Search the listing below for the word "exact" and copy each line that holds it.

..........

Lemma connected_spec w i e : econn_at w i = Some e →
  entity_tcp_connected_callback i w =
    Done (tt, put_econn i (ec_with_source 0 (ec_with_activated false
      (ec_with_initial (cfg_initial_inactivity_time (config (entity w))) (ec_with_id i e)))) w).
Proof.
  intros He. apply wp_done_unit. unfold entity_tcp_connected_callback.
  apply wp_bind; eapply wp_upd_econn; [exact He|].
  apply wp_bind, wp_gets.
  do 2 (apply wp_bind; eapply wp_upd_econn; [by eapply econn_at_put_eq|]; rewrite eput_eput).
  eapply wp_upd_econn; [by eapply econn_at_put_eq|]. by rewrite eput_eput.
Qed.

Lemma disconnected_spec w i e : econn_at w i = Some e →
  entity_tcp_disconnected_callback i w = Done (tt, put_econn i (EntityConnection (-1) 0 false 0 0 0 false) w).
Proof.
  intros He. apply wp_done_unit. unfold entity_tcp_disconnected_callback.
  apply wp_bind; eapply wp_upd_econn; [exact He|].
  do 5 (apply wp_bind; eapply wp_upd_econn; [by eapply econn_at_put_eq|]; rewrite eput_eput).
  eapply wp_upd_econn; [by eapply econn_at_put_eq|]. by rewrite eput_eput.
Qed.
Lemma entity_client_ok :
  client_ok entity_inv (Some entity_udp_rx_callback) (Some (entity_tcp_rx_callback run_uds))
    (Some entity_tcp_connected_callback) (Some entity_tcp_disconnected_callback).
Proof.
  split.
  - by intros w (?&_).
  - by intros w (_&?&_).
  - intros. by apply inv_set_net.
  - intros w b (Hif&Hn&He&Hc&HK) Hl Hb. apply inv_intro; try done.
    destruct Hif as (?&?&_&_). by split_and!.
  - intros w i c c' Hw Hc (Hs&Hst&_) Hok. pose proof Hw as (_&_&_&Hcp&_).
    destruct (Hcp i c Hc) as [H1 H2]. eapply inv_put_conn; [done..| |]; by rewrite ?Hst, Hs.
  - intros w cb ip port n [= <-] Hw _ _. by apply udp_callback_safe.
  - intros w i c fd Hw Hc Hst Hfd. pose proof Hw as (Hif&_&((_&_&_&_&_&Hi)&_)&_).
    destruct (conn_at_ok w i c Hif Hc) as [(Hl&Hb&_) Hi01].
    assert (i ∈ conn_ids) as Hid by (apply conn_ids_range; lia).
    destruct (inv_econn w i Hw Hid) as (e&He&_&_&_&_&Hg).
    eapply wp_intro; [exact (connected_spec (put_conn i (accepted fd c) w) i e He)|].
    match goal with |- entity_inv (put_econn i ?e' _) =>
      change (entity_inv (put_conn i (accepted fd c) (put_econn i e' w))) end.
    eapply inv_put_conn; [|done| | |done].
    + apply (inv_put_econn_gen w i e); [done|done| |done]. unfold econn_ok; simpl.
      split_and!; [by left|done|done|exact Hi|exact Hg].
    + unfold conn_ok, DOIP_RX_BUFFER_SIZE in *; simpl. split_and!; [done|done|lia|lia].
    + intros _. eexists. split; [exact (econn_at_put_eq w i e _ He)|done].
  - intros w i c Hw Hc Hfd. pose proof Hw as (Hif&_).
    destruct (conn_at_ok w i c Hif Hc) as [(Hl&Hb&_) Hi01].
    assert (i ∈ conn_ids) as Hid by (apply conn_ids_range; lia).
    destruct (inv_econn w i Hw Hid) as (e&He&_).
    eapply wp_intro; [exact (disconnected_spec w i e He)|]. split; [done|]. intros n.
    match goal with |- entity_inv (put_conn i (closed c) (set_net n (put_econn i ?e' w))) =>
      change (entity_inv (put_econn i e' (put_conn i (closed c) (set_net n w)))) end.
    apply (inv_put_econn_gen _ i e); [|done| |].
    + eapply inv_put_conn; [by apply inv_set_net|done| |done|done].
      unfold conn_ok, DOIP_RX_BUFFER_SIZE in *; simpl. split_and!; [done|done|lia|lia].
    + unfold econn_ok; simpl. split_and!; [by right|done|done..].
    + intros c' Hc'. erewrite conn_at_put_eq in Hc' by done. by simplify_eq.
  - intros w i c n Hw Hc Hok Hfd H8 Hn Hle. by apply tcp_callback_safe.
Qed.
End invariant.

..........

# OUTPUT FOR THIS TASK
  apply wp_bind; eapply wp_upd_econn; [exact He|].
  apply wp_bind; eapply wp_upd_econn; [exact He|].
    eapply wp_intro; [exact (connected_spec (put_conn i (accepted fd c) w) i e He)|].
      split_and!; [by left|done|done|exact Hi|exact Hg].
    + intros _. eexists. split; [exact (econn_at_put_eq w i e _ He)|done].
    eapply wp_intro; [exact (disconnected_spec w i e He)|]. split; [done|]. intros n.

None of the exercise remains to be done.